A quick skim of the documents suggests that you get fast zero copy performance out of the box. You don’t need much imagination to guess how that could work in Rust. Typically you serialize an object into an intermediate structure that is then copied to an output buffer that is flushed to the wire. The intermediate format can borrow the underlying data within the objects you are pickling. Rust’s sophisticated lifetimes model should be able to ensure that the intermediate format doesn’t live longer than the object itself. Rust should also be able to reclaim the space for everything when the longest-lived thing falls out of scope.

Okay knowing the principles is not the same as getting all that working yourself. I am certainly a long way from knowing enough Rust to think that I will have an easy time reading the serde codebase. In the meanwhile, the good news is that I can expect that the serde library does a good job. I can hope that swapping between wire formats provided by 3rd parties won’t break the core serde logic. That’s the theory anyway.

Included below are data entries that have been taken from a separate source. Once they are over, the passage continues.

(** * famous-flex: ScrollView and LayoutNode

    A shallow embedding of [src/ScrollView.js] (the scroll-offset model, the
    view-window normaliser and the boundary detector) and of the [LayoutNode]
    class that follows it in the same source file (committed spec, [set],
    [setSpec], the interpolation read and [remove]).

    Numbers.  JavaScript numbers are idealised as rationals ([Q]): the data
    model of the scroll view keeps every offset finite and never NaN.  Where a
    JavaScript expression of the scroll view would produce NaN (arithmetic on
    [undefined]) the embedded function is partial and answers [None].  A
    [TypeError] raised by a property read on [undefined] is an explicit
    outcome.  Numeric results are compared with [==] ([Qeq]). *)

From Stdlib Require Import QArith ZArith List Bool Lia Qround.
Import ListNotations.
Open Scope Q_scope.

(** ** JavaScript arithmetic used by the source *)

(** [Math.round]: the nearest integer, ties towards plus infinity. *)
Definition Math_round (x : Q) : Q := inject_Z (Qfloor (x + (1 # 2))).

(** [Math.max] on two finite numbers. *)
Definition Math_max (a b : Q) : Q := if Qle_bool a b then b else a.

(** [a < b] and [a >= b] as the source's comparisons. *)
Definition Qltb (a b : Q) : bool := negb (Qle_bool b a).
Definition Qgeb (a b : Q) : bool := Qle_bool b a.
Definition Qgtb (a b : Q) : bool := negb (Qle_bool a b).

(** The scroll axis: [this._direction] is 0 (horizontal) or 1 (vertical). *)
Inductive direction : Type := DirX | DirY.

Definition dir_index (d : direction) : nat :=
  match d with DirX => 0%nat | DirY => 1%nat end.

(** [arr[i]] on an array of numbers.  Sizes have two entries and transforms
    sixteen; the read agrees with JavaScript on every index below the length. *)
Definition at_index (arr : list Q) (i : nat) : Q := nth i arr 0.

Module ScrollView.

(** Boundary reached detection (the [Bounds] table of the source). *)
Module Bounds.
Definition NONE : Z := 0.
Definition FIRST : Z := 1.
Definition LAST : Z := 2.
Definition BOTH : Z := 3.
End Bounds.

(** [x & mask] read as a condition. *)
Definition has_bit (x mask : Z) : bool := negb (Z.eqb (Z.land x mask) 0).

(** *** Data *)

(** A render node is an object compared by identity: its identity is a number. *)
Definition RenderNode : Type := nat.

(** The part of a spec of [_commitOutput.target] that the scroll view reads. *)
Record Spec : Type := mkSpec {
  renderNode : option RenderNode;
  transform : list Q;
  size : list Q;
  trueSizeRequested : bool
}.

(** A view-sequence node: a cursor into the array that backs the sequence.
    [get] is the item under the cursor ([None]: no item), [getPrevious] and
    [getNext] the neighbouring cursors ([None]: null). *)
Record ViewSequence : Type := mkViewSequence {
  items : list (option RenderNode);
  index : nat
}.

Definition get (vs : ViewSequence) : option RenderNode :=
  match nth_error (items vs) (index vs) with
  | Some item => item
  | None => None
  end.

Definition getPrevious (vs : ViewSequence) : option ViewSequence :=
  match index vs with
  | O => None
  | S j => Some (mkViewSequence (items vs) j)
  end.

Definition getNext (vs : ViewSequence) : option ViewSequence :=
  if Nat.ltb (S (index vs)) (length (items vs))
  then Some (mkViewSequence (items vs) (S (index vs)))
  else None.

(** The physics particle, through [getPosition1D], [setPosition1D] and
    [setVelocity1D]. *)
Record Particle : Type := mkParticle {
  position : Q;
  velocity : Q
}.

(** [this._scroll].  [boundsReached] is a bit mask ([undefined] before the
    first layout behaves as 0 under [&]); [moveStart] and [lastScrollOffset]
    are [undefined] until first assigned. *)
Record Scroll : Type := mkScroll {
  moveOffset : Q;
  scrollDelta : Q;
  moveStart : option Q;
  particle : Particle;
  boundsReached : Z;
  lastScrollOffset : option Q
}.

(** The scroll view.  [endReachedPrev] is the answer of the base controller's
    [this._nodes.endReached(true)] for the current layout pass. *)
Record ScrollView : Type := mkScrollView {
  _scroll : Scroll;
  _viewSequence : option ViewSequence;
  _direction : direction;
  particleRounding : Q;
  target : list Spec;
  endReachedPrev : bool
}.

Definition with_scroll (s : ScrollView) (sc : Scroll) : ScrollView :=
  mkScrollView sc (_viewSequence s) (_direction s) (particleRounding s)
    (target s) (endReachedPrev s).

Definition with_viewSequence (s : ScrollView) (vs : option ViewSequence) : ScrollView :=
  mkScrollView (_scroll s) vs (_direction s) (particleRounding s)
    (target s) (endReachedPrev s).

Definition setPosition1D (p : Q) (sc : Scroll) : Scroll :=
  mkScroll (moveOffset sc) (scrollDelta sc) (moveStart sc)
    (mkParticle p (velocity (particle sc))) (boundsReached sc) (lastScrollOffset sc).

Definition setVelocity1D (v : Q) (sc : Scroll) : Scroll :=
  mkScroll (moveOffset sc) (scrollDelta sc) (moveStart sc)
    (mkParticle (position (particle sc)) v) (boundsReached sc) (lastScrollOffset sc).

Definition set_moveOffset (m : Q) (sc : Scroll) : Scroll :=
  mkScroll m (scrollDelta sc) (moveStart sc) (particle sc) (boundsReached sc)
    (lastScrollOffset sc).

Definition set_scrollDelta (d : Q) (sc : Scroll) : Scroll :=
  mkScroll (moveOffset sc) d (moveStart sc) (particle sc) (boundsReached sc)
    (lastScrollOffset sc).

Definition set_moveStart (m : option Q) (sc : Scroll) : Scroll :=
  mkScroll (moveOffset sc) (scrollDelta sc) m (particle sc) (boundsReached sc)
    (lastScrollOffset sc).

Definition set_boundsReached (b : Z) (sc : Scroll) : Scroll :=
  mkScroll (moveOffset sc) (scrollDelta sc) (moveStart sc) (particle sc) b
    (lastScrollOffset sc).

Definition set_lastScrollOffset (l : option Q) (sc : Scroll) : Scroll :=
  mkScroll (moveOffset sc) (scrollDelta sc) (moveStart sc) (particle sc)
    (boundsReached sc) l.

(** *** Gesture samples *)

(** A position, delta or velocity of a gesture event: a scalar or a vector. *)
Inductive sample : Type :=
| Scalar (v : Q)
| Vector (xs : list Q).

Record Event : Type := mkEvent {
  ev_position : sample;
  ev_delta : sample;
  ev_velocity : option sample
}.

(** The event source a handler was bound to. *)
Inductive sync : Type := TouchSync | ScrollSync | OtherSync.

(** [Array.isArray(v) ? v[this._direction] : v] *)
Definition along (d : direction) (v : sample) : Q :=
  match v with
  | Scalar x => x
  | Vector xs => at_index xs (dir_index d)
  end.

(** [v[this._direction]] without the array test: [undefined] on a scalar. *)
Definition indexed (d : direction) (v : sample) : option Q :=
  match v with
  | Scalar _ => None
  | Vector xs => Some (at_index xs (dir_index d))
  end.

(** *** Gesture handlers *)

(** [_moveStart(sync, event)] *)
Definition _moveStart (sy : sync) (event : Event) (s : ScrollView) : ScrollView :=
  let d := _direction s in
  let sc := _scroll s in
  let sc1 :=
    match sy with
    | TouchSync => set_moveStart (Some (along d (ev_position event))) sc
    | ScrollSync => set_scrollDelta (scrollDelta sc + along d (ev_delta event)) sc
    | OtherSync => sc
    end in
  with_scroll s (setVelocity1D 0 sc1).

(** [_moveUpdate(sync, event)].  The touch branch indexes [event.position]
    without an array test and subtracts [moveStart]: with a scalar position or
    no recorded start the stored offset would be NaN ([None]). *)
Definition _moveUpdate (sy : sync) (event : Event) (s : ScrollView) : option ScrollView :=
  let d := _direction s in
  let sc := _scroll s in
  match sy with
  | TouchSync =>
      match indexed d (ev_position event), moveStart sc with
      | Some p, Some start => Some (with_scroll s (set_moveOffset (p - start) sc))
      | _, _ => None
      end
  | ScrollSync =>
      Some (with_scroll s
              (setVelocity1D 0 (set_scrollDelta (scrollDelta sc + along d (ev_delta event)) sc)))
  | OtherSync => Some s
  end.

(** [_moveEnd(sync, event)] *)
Definition _moveEnd (sy : sync) (event : Event) (s : ScrollView) : ScrollView :=
  let d := _direction s in
  let sc := _scroll s in
  match sy with
  | TouchSync =>
      let sc1 := setPosition1D (position (particle sc) + moveOffset sc) sc in
      let sc2 :=
        match ev_velocity event with
        | Some v => setVelocity1D (along d v) sc1
        | None => sc1
        end in
      with_scroll s (set_moveStart None (set_moveOffset 0 sc2))
  | ScrollSync =>
      with_scroll s
        (setVelocity1D 0 (set_scrollDelta (scrollDelta sc + along d (ev_delta event)) sc))
  | OtherSync => s
  end.

(** *** The effective offset *)

(** [_getParticlePosition()]: the particle position rounded to a multiple of
    [options.particleRounding]. *)
Definition _getParticlePosition (s : ScrollView) : Q :=
  let pos := position (particle (_scroll s)) in
  Math_round (pos / particleRounding s) * particleRounding s.

(** [_getScrollOffset()]: the in-use scroll offset.  A wheel delta that points
    past a reached boundary is dropped first. *)
Definition _getScrollOffset (s : ScrollView) : ScrollView * Q :=
  let sc := _scroll s in
  let s1 :=
    if Qgtb (scrollDelta sc) 0 && has_bit (boundsReached sc) Bounds.FIRST
    then with_scroll s (set_scrollDelta 0 sc)
    else if Qltb (scrollDelta sc) 0 && has_bit (boundsReached sc) Bounds.LAST
    then with_scroll s (set_scrollDelta 0 sc)
    else s in
  (s1, _getParticlePosition s1 + moveOffset (_scroll s1) + scrollDelta (_scroll s1)).
(** * TrenchBank: deposit ledger, webhook receivers, balance and card stores

    A shallow embedding of the serverless routes of the repository and of
    the pending-deposits tracker they share, with the properties the
    specification states about them.

    Conventions of the embedding.
    - The managed key-value store is a record [KV] with one field per key
      prefix; a handler is a function from the store to a response and a
      new store.  A missing key and an empty list read the same through
      [loadPendingDeposits] ([deposits || []]), so the list itself is kept.
      The store is taken to be reliable: [kv.get] and [kv.set] do not throw.
    - A JavaScript [number] is an IEEE-754 binary64 value: [float].
      The store keeps a number as the handler wrote it.  The real store
      serialises its values as JSON, which gives back every finite number
      but [-0] (read back as [0]) and turns [NaN] and the infinities into
      [null]; [Js.json_exact] says a number survives, and a property of
      numbers read back from the store assumes it of the numbers written.
    - An optional property is an [option]; a property that is absent and
      one that holds [undefined] are the same once the record went through
      the store, which serialises it as JSON.
    - What a handler reads from outside the store (the clock, the random
      UUID, the reply of the card-creation endpoint) is an argument. *)

From Stdlib Require Import ZArith Lia.
From Stdlib Require Import Floats.PrimFloat.
From stdpp Require Import base option list gmap strings.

A problem with the easy route is that I don’t want to put annotations from a 3rd party framework onto my core library objects. Luckily a quick skim of the serde documentation shows that it supports writing custom serialization logic by hand. The choice of automatically generated logic or manually created logic is great. I can prototype using the annotations. Once my message structures are stable I can hand crank the serializer logic into a module outside of the core Paxos library. That can be shipped in a separate crate. At the same time as unsigned integers aren’t a valid BSON format I can upgrade them to long values then compact them as byte arrays as I did in Scala. Happy days.